ZhugeSQL: Multi-LLM Collaborative Inference Framework for Fintech Text-to-SQL Queries
摘要
In the digital age, data has emerged as a pivotal driver in the fintech domain, underpinning critical applications such as risk assessment, investment decision-making, and market trend forecasting. However, existing data querying approaches face significant challenges, with traditional Text-to-SQL methods and underlying technologies, such as LSTM and Transformer models, exhibiting notable limitations. These models often rely heavily on extensive training data and struggle to achieve a balance between accuracy and inference speed. To address these issues, this paper introduces ZhugeSQL, an innovative multi-LLM collaborative Inference framework designed to enhance the performance of Text-to-SQL tasks.
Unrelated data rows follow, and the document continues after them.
Lemma write_lines_spec ls s r s' :
  write_lines ls s = (r, s') →
  ag_backend s' = ag_backend s ∧
  match r with
  | Ok _ => written (ag_output s') = written (ag_output s) ++ ls
  | Err e => (∃ io, e = WriteFailed io) ∧
             ∃ k, (k ≤ length ls)%nat ∧
                  written (ag_output s') = written (ag_output s) ++ take k ls
  end.
Proof.
  revert s. induction ls as [|l ls IH]; intros s; cbn [write_lines for_each].
  { intros [= <- <-]. by rewrite app_nil_r. }
  unfold mbind, io_bind at 1. destruct (write_json_line l s) as [[[]|e] s1] eqn:Hl;
    apply write_json_line_spec in Hl as [Hb Hl].
  - intros [Hb' Hr]%IH. split; [congruence|]. destruct r as [[]|e].
    + by rewrite Hr, Hl, <- app_assoc.
    + destruct Hr as [? (k & ? & Hk)]. split; [done|]. exists (S k). cbn. split; [lia|].
      by rewrite Hk, Hl, <- app_assoc.
  - intros [= <- <-]. split; [done|]. destruct Hl as [? (k & Hk & Hl)]. split; [done|].
    exists k. split; [cbn; lia|]. rewrite Hl. f_equal. by destruct k as [|[|]]; [..|lia].
Qed.

(** ** One message *)

(** The phase of a running conversation. *)
Definition running (initialized : bool) : phase := if initialized then Open else Fresh.

(** What the driver does with a message: it refuses it, or it writes what an
    exchange of the protocol answers. *)
Lemma handle_message_spec initialized m s :
  (∃ e, handle_message initialized m s = (Err e, s) ∧
     ((e = NotInitialized ∧ initialized = false ∧ is_Some (message_oid m)) ∨
      (e = AlreadyInitialized ∧ initialized = true ∧ ∃ o r c t, m = Init o r c t))) ∨
  (∃ out p b, exchange (running initialized, ag_backend s) m out (p, b) ∧
     handle_message initialized m s =
       (let! _ := write_lines out in
        mret (match p with Closed => None | _ => Some true end)) (mkAgent b (ag_output s))).
Proof.
  destruct s as [b w], m as [o r c t|req|req|], initialized; cbn [running];
    try (left; eexists; split; [done|]; (left; by eauto) || (right; by eauto 10)).
  - right. eexists _, _, _. split; [constructor|].
    cbn. unfold mbind, io_bind. by destruct (write_json_line _ _) as [[[]|] ?].
  - right. destruct (upload req b) as [[n|e] b'] eqn:Hu.
    + eexists _, _, _. split; [by apply exchange_upload|].
      cbn. unfold mbind, io_bind, call. cbn. rewrite Hu. cbn.
      unfold emit_progress, emit_complete. cbn.
      destruct (write_json_line _ _) as [[[]|] ?]; [|done].
      by destruct (write_json_line _ _) as [[[]|] ?].
    + eexists _, _, _. split; [by apply exchange_upload_failed|].
      cbn. unfold mbind, io_bind, call. cbn. rewrite Hu. cbn.
      unfold emit_complete. cbn. by destruct (write_json_line _ _) as [[[]|] ?].
  - right. destruct (download req b) as [[n|e] b'] eqn:Hu.
    + eexists _, _, _. split; [by apply exchange_download|].
      cbn. unfold mbind, io_bind, call. cbn. rewrite Hu. cbn.
      unfold emit_progress, emit_complete. cbn.
      destruct (write_json_line _ _) as [[[]|] ?]; [|done].
      by destruct (write_json_line _ _) as [[[]|] ?].
    + eexists _, _, _. split; [by apply exchange_download_failed|].
      cbn. unfold mbind, io_bind, call. cbn. rewrite Hu. cbn.
      unfold emit_complete. cbn. by destruct (write_json_line _ _) as [[[]|] ?].
  - right. eexists _, _, _. split; [by apply exchange_terminate|]. done.
  - right. eexists _, _, _. split; [by apply exchange_terminate|]. done.
Qed.
(* ===== verification/ClientDownloads.v ===== *)
(** * ClientDownloads: [HttpBackend::download] with its worker threads

    The main thread feeds a bounded channel of jobs, [chunk_concurrency]
    workers read or fetch the chunks, and a bounded channel brings them back
    in any order.  A state holds both channels, the position of every thread
    and the variables of the main thread; [dl_turn] is one atomic action of
    one thread.  Other processes may change the world between any two turns. *)
From S2P Require Import Prelude Digest Manifest Stream Protocol Text Agent Tree Backend.
From stdpp Require Import relations.
#[local] Open Scope N_scope.

Section Downloads.
  Context {Srv : Type} {url_lib : UrlLib} {http : Http Srv} {lib : ClientLib}
          {hex : HexCodec} {hashes : Hashes}.
  Local Abbreviation Client := (Client Srv).
  Local Abbreviation Task A := (tree Client BackendError A).

(** ** Before the threads start *)

(** [error_for_status]. *)
Definition error_for_status (response : HttpResponse) : result string HttpResponse :=
  if is_client_error (rp_status response) || is_server_error (rp_status response)
  then Err (status_error_display (rp_status response)) else Ok response.

Definition download_prepare (request : DownloadRequest) : Task (TransferAction * ObjectManifest) :=
  let! action := leaf (action_of (dr_action request)) in
  let! sent := send (authorized GET (Href (ta_href action)) action NoBody) in
  let! response := or_fail "could not fetch CDC manifest: " (mbind error_for_status sent) in
  let! manifest := or_fail "invalid CDC manifest: " (json_of manifest_from_json response) in
  let! _ := or_fail "invalid CDC manifest: "
              (map_err ManifestError_display (ObjectManifest_validate manifest)) in
  if bool_decide (om_object_oid manifest ≠ dr_oid request)
     || negb (om_object_size manifest =? dr_size request)
  then throw (failure "server manifest does not match the requested Git LFS object")
  else
    let! created := fs_operation in
    let! _ := or_fail "could not create cache root: " created in
    let! temporary := fs_operation in
    let! _ := or_fail "could not create download file: " temporary in
    mret (action, manifest).

(** ** The threads *)

Inductive DlWorker :=
| DwWaiting
| DwFetching (index : nat) (task : Task bytes)
| DwSending (index : nat) (result : result BackendError bytes)
| DwExited.

Inductive DlMain :=
| DmFilling
| DmReceiving
| DmDraining
| DmScheduling
| DmJoining (outcome : result BackendError unit)
| DmJoined (outcome : result BackendError unit).

Record Download := mkDownload {
  dl_client : Client;
  dl_jobs : list (nat * ChunkDescriptor);
  dl_results : list (nat * result BackendError bytes);
  dl_workers : list DlWorker;
  dl_main : DlMain;
  dl_next_scheduled : nat;
  dl_next_write : nat;
  dl_pending : gmap nat bytes;
  dl_hasher : Sha256;
  dl_temporary : bytes;
}.

Section Scope.
  Context (self : HttpBackend) (action : TransferAction) (manifest : ObjectManifest).
  Local Abbreviation concurrency := (N.to_nat (chunk_concurrency self)).
  Local Abbreviation chunks := (om_chunks manifest).
  Local Abbreviation total := (length chunks).

Definition dl_start (c : Client) : Download :=
  mkDownload c [] [] (replicate concurrency DwWaiting) DmFilling 0 0 ∅ Sha256_new [].

Definition with_client (c : Client) (s : Download) : Download :=
  mkDownload c (dl_jobs s) (dl_results s) (dl_workers s) (dl_main s) (dl_next_scheduled s)
    (dl_next_write s) (dl_pending s) (dl_hasher s) (dl_temporary s).
Definition with_main (m : DlMain) (s : Download) : Download :=
  mkDownload (dl_client s) (dl_jobs s) (dl_results s) (dl_workers s) m (dl_next_scheduled s)
    (dl_next_write s) (dl_pending s) (dl_hasher s) (dl_temporary s).
Definition with_worker (i : nat) (w : DlWorker) (s : Download) : Download :=
  mkDownload (dl_client s) (dl_jobs s) (dl_results s) (<[i := w]> (dl_workers s)) (dl_main s)
    (dl_next_scheduled s) (dl_next_write s) (dl_pending s) (dl_hasher s) (dl_temporary s).

Definition dw_exited (w : DlWorker) : bool := match w with DwExited => true | _ => false end.
Definition dl_all_exited (s : Download) : bool := forallb dw_exited (dl_workers s).

(** The job sender lives as long as the closure of the main thread. *)
Definition dl_jobs_closed (s : Download) : bool :=
  match dl_main s with DmJoining _ | DmJoined _ => true | _ => false end.

(** [?] in the closure: its locals are dropped and the scope joins. *)
Definition dl_abort (e : BackendError) (s : Download) : Download :=
  mkDownload (dl_client s) (dl_jobs s) (dl_results s) (dl_workers s) (DmJoining (Err e))
    (dl_next_scheduled s) (dl_next_write s) ∅ (dl_hasher s) (dl_temporary s).

(** [jobs.send((next_scheduled, chunks[next_scheduled].clone()))?] and
    [next_scheduled += 1]; blocks while the channel is full. *)
Definition dl_schedule (d : ChunkDescriptor) (next : DlMain) (s : Download) : option Download :=
  if dl_all_exited s then Some (dl_abort (failure "chunk download worker stopped") s)
  else if (length (dl_jobs s) <? concurrency)%nat
  then Some (mkDownload (dl_client s) (dl_jobs s ++ [(dl_next_scheduled s, d)]) (dl_results s)
               (dl_workers s) next (S (dl_next_scheduled s)) (dl_next_write s) (dl_pending s)
               (dl_hasher s) (dl_temporary s))
  else None.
ZhugeSQL leverages a simulated database to meticulously evaluate model performance and employs a cosine similarity algorithm to identify semantically similar questions. Based on rigorous scoring criteria, it dynamically selects the most suitable language model for each query. Additionally, ZhugeSQL incorporates prompt learning techniques to further improve query accuracy. Experimental results validate the efficacy of ZhugeSQL, demonstrating superior SQL generation accuracy compared to mainstream models such as SQLCoder and DeepSeek-22B. In terms of inference speed, ZhugeSQL achieves significant improvements over DeepSeek-22B, while maintaining a high level of accuracy. Furthermore, ZhugeSQL eliminates the need for complex model fine-tuning or retraining, substantially reducing computational resource requirements. These findings highlight ZhugeSQL as a practical and efficient solution for addressing data querying challenges in the fintech sector.